Stored data entries:
(* ===== verification/SplitTunnelRanges.v ===== *)
(** The range tables of split tunnelling: the arithmetic on 16-byte addresses,
    the lookup by binary search, and the sweep that makes disjoint ranges out of
    overlapping rules, which gives every address to the first rule that covers
    it. *)

From S2P Require Import Prelude GoStr GoBytes GoSort NetIP SplitTunnel.
Import SplitTunnel.

(** ** Addresses as numbers *)

Definition addr16 (a : list Z) : Prop := len a = 16 /\ Forall is_byte a.
Definition top : Z := 2 ^ 128.

Lemma addr16_range a : addr16 a -> 0 <= bytes_val a < top.
Proof. intros [Hl Hb]. pose proof (bytes_val_range a Hb) as H. by rewrite Hl in H. Qed.

Lemma addr16_inj a b : addr16 a -> addr16 b -> bytes_val a = bytes_val b -> a = b.
Proof. intros [Hla Ha] [Hlb Hb]. apply bytes_val_inj; [done|done|by rewrite Hla, Hlb]. Qed.

Lemma addr16_compare a b : addr16 a -> addr16 b -> bytes_compare a b = (bytes_val a ?= bytes_val b).
Proof. intros [Hla Ha] [Hlb Hb]. apply bytes_compare_val; [done|done|by rewrite Hla, Hlb]. Qed.

(** The loops run from the last byte on: the number of a reversed array. *)
Definition le_val (l : list Z) : Z := foldr (fun x v => x + 256 * v) 0 l.

Lemma le_val_rev l : bytes_val (rev l) = le_val l.
Proof.
  induction l as [|x l IH]; [done|]. cbn [rev le_val foldr].
  rewrite bytes_val_app, IH. change (len [x]) with 1. change (bytes_val [x]) with x.
  unfold le_val. lia.
Qed.

Lemma inc_loop_spec l : Forall is_byte l ->
  let '(l', ok) := inc_loop l in
  len l' = len l /\ Forall is_byte l' /\ le_val l' + (if ok then 0 else 256 ^ len l) = le_val l + 1.
Proof.
  induction 1 as [|x l Hx Hl IH]; cbn [inc_loop]; [done|].
  unfold is_byte in Hx. destruct (Z.eqb_spec (u8 (x + 1)) 0) as [E|E]; cbn [negb].
  - destruct (inc_loop l) as [l' ok]. destruct IH as (Hlen & Hb & Hv).
    assert (x = 255) as -> by (unfold u8 in E; destruct (decide (x = 255)); [done|rewrite Z.mod_small in E; lia]).
    rewrite !zlen_cons, Hlen. split_and!; [done|constructor; [apply u8_range|done]|].
    rewrite E. cbn [le_val foldr]. fold (le_val l') (le_val l).
    rewrite Z.pow_add_r by (pose proof (zlen_nonneg l); lia). destruct ok; lia.
  - assert (x < 255) by (destruct (decide (x = 255)) as [->|]; [done|lia]).
    rewrite !zlen_cons. split_and!; [done|constructor; [apply u8_range|done]|].
    cbn [le_val foldr]. rewrite u8_small by lia. lia.
Qed.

Problem:
Only the lines that contain the string "Hlen" are to be copied from the records.

Solution to this task:
  - destruct (inc_loop l) as [l' ok]. destruct IH as (Hlen & Hb & Hv).
    rewrite !zlen_cons, Hlen. split_and!; [done|constructor; [apply u8_range|done]|].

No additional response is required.